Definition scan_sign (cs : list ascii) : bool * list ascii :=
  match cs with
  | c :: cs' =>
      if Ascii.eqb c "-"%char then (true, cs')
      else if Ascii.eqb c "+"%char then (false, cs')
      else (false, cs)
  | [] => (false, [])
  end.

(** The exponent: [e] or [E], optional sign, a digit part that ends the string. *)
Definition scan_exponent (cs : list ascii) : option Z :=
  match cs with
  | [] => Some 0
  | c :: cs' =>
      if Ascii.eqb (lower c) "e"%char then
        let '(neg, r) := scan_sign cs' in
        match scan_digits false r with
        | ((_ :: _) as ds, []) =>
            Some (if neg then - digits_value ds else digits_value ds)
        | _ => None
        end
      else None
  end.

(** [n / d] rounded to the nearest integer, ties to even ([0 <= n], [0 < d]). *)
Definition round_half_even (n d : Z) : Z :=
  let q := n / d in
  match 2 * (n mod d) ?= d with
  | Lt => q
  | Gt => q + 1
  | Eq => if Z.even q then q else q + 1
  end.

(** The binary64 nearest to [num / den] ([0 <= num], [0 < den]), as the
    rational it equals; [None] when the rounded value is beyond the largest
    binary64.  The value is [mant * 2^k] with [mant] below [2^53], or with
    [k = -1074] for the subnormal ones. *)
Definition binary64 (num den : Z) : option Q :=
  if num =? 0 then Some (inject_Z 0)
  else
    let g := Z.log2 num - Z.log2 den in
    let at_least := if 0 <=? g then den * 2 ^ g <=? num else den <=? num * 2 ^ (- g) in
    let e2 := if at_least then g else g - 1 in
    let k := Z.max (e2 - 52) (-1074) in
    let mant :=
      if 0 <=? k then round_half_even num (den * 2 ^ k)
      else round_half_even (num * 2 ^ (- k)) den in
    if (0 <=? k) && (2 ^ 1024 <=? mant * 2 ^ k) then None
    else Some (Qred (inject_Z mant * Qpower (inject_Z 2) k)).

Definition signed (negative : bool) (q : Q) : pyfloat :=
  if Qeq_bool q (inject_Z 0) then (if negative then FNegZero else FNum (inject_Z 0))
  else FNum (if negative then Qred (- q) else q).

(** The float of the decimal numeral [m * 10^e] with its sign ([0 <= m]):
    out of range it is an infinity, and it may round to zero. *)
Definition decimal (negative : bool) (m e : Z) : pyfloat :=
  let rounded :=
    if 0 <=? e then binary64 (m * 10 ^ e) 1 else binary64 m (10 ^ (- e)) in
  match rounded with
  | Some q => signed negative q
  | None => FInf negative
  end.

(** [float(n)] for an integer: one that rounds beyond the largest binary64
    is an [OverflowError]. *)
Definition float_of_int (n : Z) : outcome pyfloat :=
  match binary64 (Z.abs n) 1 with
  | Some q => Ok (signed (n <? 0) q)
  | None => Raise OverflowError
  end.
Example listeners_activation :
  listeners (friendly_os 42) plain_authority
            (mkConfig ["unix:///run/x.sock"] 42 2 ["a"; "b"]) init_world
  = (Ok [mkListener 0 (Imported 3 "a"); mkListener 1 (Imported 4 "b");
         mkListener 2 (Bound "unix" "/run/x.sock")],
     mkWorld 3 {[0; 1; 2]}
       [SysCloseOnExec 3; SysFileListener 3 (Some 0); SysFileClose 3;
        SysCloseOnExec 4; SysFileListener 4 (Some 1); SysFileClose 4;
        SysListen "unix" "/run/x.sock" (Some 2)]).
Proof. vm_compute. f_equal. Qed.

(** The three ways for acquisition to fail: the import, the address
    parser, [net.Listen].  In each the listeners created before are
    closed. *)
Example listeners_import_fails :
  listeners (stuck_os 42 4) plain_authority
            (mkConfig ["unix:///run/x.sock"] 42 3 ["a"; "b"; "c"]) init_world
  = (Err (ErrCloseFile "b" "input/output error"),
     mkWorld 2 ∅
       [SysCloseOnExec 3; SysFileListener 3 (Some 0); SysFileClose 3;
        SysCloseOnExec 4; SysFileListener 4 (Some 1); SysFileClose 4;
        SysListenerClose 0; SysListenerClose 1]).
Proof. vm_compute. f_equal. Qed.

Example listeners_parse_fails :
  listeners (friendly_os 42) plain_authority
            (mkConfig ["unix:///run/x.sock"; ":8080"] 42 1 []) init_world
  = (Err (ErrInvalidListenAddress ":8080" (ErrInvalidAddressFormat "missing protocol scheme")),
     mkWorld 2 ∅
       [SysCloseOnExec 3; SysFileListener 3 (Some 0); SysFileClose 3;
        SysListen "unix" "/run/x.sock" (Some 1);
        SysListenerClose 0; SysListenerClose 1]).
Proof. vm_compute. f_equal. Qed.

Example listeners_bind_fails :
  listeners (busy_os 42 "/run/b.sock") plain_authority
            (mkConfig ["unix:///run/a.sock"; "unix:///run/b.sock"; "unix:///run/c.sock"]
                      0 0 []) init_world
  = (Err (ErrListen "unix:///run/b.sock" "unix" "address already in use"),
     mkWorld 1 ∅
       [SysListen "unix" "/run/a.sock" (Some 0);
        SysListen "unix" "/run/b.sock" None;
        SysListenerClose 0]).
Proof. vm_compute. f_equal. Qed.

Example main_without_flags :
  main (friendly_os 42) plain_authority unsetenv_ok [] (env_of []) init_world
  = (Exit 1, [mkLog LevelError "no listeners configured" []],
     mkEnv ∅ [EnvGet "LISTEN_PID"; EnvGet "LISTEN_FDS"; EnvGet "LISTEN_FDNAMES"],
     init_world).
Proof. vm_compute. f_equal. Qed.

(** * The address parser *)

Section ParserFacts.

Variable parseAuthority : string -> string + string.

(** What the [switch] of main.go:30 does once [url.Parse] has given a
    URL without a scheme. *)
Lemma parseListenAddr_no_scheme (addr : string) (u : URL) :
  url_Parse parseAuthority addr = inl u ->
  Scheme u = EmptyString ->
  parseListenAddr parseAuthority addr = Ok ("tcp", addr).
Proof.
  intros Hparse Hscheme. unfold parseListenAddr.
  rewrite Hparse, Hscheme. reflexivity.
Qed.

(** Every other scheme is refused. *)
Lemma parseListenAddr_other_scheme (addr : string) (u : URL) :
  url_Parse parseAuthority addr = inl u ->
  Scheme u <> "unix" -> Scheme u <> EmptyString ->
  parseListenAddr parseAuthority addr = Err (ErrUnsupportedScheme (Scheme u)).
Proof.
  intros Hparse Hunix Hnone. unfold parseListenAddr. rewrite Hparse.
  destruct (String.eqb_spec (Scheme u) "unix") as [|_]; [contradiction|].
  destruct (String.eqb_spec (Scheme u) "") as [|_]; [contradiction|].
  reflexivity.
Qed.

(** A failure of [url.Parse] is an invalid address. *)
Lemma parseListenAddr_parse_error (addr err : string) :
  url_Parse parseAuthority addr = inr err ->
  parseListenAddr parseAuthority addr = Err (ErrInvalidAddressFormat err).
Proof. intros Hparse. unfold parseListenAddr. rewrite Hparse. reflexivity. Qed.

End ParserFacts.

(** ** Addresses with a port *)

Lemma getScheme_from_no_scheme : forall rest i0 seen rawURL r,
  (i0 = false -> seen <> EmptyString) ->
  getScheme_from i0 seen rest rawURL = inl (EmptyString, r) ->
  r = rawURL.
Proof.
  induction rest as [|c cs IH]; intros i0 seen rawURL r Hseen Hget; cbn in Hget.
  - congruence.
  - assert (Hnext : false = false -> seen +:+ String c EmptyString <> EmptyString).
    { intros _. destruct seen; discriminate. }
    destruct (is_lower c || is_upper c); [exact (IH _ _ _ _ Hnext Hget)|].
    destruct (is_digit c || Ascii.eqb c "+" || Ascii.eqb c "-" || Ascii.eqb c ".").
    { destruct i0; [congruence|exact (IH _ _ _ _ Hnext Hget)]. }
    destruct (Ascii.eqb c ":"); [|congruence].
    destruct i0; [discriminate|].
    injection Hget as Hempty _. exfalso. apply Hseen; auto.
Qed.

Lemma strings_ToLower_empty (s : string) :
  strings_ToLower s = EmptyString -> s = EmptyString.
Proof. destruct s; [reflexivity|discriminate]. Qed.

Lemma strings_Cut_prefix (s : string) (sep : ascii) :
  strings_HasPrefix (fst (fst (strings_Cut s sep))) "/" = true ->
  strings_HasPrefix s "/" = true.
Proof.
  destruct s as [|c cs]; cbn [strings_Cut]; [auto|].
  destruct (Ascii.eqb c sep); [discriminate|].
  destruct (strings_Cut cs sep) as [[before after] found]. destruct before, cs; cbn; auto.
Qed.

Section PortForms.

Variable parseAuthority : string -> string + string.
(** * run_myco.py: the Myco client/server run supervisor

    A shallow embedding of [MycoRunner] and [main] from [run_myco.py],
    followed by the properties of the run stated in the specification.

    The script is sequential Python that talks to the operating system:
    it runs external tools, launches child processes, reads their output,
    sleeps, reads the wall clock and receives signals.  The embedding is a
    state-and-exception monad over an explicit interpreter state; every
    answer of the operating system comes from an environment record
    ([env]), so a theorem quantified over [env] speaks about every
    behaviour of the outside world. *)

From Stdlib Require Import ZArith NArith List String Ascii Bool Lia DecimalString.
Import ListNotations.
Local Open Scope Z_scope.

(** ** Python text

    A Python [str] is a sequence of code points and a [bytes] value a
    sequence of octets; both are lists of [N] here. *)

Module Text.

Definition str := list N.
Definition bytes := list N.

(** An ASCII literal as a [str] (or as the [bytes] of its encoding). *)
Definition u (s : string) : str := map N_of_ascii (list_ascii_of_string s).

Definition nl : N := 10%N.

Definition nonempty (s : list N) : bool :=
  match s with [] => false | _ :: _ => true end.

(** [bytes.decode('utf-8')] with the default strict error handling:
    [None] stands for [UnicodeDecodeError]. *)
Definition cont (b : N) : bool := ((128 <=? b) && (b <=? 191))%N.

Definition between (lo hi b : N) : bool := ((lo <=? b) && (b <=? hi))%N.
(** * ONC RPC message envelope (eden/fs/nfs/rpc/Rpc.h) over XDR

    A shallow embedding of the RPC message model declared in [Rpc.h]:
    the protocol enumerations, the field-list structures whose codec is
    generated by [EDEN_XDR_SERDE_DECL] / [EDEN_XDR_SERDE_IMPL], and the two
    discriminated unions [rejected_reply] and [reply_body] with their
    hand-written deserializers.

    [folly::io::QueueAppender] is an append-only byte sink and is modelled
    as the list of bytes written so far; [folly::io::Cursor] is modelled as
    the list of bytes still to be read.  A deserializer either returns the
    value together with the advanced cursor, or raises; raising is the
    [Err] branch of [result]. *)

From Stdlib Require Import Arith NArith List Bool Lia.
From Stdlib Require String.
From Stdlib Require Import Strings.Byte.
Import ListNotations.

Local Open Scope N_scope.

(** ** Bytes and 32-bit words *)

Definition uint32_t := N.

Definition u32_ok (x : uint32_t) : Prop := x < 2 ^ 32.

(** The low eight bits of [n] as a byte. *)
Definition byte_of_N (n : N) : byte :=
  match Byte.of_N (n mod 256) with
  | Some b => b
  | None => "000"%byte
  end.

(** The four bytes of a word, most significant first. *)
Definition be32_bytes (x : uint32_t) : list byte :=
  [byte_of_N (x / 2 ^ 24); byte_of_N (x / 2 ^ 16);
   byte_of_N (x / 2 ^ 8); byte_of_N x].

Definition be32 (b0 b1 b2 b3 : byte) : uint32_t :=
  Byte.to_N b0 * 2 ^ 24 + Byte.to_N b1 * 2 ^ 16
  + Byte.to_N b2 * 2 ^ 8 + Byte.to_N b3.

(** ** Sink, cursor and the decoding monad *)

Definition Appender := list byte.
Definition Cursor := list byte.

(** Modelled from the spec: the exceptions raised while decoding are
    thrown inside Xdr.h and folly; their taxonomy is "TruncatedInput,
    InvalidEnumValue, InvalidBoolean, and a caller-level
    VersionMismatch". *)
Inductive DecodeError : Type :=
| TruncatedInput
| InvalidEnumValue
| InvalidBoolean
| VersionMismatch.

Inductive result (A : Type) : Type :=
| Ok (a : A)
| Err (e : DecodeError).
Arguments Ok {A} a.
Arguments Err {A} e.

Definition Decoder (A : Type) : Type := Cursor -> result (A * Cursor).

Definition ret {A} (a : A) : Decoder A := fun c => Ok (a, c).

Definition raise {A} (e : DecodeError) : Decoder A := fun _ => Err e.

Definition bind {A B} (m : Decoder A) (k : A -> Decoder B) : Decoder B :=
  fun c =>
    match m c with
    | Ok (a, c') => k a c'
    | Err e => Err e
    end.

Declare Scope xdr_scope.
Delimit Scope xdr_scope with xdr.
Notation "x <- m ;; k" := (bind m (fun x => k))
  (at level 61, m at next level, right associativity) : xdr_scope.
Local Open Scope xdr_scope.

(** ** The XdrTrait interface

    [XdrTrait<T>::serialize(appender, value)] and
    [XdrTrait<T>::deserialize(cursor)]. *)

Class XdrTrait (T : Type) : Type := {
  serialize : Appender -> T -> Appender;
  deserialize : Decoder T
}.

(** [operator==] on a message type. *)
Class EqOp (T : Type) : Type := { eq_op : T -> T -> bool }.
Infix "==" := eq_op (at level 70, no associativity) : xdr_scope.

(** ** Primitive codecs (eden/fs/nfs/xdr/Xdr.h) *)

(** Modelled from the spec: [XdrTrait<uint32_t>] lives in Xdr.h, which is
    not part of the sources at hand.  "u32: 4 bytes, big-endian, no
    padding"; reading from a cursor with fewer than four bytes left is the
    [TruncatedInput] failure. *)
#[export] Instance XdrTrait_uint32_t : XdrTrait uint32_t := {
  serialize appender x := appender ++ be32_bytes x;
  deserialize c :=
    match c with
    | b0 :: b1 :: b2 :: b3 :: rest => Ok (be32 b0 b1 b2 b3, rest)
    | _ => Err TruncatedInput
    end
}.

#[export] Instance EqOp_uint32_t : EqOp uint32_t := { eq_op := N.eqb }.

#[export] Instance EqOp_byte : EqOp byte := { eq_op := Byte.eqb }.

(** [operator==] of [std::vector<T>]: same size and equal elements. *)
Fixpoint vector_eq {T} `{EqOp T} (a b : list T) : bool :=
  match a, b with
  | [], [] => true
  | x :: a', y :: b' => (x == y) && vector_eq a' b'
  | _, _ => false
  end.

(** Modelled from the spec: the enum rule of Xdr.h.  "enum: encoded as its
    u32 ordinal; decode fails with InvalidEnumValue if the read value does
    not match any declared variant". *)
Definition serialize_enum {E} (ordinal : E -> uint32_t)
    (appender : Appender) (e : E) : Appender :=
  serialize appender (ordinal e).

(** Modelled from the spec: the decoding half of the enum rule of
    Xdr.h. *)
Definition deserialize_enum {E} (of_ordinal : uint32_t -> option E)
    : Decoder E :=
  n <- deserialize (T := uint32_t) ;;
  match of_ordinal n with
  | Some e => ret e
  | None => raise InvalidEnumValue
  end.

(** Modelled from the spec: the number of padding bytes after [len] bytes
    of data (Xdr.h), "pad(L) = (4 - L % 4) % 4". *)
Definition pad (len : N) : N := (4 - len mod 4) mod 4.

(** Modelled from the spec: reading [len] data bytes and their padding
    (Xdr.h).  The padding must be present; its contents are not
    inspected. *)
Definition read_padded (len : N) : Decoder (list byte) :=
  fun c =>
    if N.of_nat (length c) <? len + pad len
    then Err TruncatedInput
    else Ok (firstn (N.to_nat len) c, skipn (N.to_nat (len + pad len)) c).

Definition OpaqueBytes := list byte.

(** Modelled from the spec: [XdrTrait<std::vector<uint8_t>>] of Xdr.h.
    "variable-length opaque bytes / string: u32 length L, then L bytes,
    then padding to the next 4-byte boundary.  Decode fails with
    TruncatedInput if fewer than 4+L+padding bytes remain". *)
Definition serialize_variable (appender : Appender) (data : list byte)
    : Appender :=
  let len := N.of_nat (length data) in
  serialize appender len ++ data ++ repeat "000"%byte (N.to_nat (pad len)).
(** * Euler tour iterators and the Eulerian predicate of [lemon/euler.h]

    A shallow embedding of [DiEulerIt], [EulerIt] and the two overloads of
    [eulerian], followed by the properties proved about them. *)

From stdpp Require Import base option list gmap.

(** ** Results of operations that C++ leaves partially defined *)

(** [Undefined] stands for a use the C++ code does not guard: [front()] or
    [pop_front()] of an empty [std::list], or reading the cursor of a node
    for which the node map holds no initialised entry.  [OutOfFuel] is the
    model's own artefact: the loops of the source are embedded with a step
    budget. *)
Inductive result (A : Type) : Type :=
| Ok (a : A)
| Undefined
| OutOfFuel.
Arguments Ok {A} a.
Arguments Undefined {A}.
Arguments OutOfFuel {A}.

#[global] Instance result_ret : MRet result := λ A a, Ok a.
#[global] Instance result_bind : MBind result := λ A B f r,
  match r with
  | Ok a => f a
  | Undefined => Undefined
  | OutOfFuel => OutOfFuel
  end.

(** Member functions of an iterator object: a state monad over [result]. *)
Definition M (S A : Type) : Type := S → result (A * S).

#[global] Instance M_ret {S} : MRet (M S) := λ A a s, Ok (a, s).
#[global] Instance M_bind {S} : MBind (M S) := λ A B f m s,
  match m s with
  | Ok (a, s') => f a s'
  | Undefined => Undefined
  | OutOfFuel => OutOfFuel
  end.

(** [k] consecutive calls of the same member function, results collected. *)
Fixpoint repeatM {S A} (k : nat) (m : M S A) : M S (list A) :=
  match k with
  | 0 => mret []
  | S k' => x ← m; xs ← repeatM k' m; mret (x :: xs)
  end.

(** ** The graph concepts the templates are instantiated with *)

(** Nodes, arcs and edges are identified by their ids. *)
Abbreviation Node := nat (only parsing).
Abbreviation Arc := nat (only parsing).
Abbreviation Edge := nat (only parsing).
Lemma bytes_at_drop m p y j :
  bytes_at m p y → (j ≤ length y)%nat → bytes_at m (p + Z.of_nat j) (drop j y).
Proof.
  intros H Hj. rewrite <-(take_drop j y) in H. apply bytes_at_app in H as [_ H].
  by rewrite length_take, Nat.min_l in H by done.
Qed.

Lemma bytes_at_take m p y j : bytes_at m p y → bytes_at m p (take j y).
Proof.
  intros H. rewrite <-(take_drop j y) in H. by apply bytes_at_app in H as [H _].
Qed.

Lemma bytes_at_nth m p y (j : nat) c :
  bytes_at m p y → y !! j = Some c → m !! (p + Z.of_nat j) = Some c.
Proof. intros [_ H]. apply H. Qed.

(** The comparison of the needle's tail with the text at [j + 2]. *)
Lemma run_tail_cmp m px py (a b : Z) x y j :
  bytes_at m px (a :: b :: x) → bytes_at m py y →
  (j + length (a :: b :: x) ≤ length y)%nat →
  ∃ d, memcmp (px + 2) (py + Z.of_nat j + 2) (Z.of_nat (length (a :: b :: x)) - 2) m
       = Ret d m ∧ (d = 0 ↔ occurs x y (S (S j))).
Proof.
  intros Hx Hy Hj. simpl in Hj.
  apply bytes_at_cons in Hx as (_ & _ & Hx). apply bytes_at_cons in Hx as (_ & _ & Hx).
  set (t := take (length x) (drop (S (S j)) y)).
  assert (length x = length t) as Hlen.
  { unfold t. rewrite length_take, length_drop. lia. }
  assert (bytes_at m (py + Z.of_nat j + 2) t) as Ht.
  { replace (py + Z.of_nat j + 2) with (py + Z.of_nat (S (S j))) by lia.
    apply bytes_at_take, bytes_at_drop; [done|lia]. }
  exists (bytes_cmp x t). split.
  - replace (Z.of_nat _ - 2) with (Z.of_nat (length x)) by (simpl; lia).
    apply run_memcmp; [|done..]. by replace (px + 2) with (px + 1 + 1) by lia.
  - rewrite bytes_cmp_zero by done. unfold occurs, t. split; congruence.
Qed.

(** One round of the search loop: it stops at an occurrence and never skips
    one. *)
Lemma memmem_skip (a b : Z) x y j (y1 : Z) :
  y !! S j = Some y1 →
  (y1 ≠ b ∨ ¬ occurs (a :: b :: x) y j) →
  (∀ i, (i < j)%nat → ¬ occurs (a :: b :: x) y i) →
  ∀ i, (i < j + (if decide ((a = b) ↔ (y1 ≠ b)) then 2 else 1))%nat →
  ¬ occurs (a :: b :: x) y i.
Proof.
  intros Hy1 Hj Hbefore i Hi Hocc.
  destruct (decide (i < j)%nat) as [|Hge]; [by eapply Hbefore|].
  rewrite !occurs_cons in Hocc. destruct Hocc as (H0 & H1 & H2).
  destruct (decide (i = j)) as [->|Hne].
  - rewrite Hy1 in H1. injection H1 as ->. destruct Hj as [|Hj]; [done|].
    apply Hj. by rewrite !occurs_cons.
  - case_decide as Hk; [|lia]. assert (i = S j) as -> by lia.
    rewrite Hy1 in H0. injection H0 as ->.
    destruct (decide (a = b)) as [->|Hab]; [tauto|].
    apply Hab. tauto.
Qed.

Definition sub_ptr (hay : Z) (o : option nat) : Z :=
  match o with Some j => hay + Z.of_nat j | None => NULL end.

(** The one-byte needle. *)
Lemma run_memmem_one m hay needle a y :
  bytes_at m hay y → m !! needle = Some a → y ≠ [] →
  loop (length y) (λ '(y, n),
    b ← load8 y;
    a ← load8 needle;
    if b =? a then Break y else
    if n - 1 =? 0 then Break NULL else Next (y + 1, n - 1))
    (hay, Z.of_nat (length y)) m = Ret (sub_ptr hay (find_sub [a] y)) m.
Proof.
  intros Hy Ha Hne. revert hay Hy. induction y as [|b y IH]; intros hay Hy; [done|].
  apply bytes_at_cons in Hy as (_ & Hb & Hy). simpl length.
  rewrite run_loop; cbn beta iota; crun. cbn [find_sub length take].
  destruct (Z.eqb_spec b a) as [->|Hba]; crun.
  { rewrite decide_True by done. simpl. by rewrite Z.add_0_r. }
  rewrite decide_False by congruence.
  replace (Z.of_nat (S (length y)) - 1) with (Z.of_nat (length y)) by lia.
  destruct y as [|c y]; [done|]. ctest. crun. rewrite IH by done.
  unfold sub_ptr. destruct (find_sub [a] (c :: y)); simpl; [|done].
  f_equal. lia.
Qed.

○ ○ ○ ○

→ EXERCISE GOAL
Could you copy every line from the records that has "Hparse" in it?

→ TASK SOLUTION
  intros Hparse Hscheme. unfold parseListenAddr.
  rewrite Hparse, Hscheme. reflexivity.
  intros Hparse Hunix Hnone. unfold parseListenAddr. rewrite Hparse.
Proof. intros Hparse. unfold parseListenAddr. rewrite Hparse. reflexivity. Qed.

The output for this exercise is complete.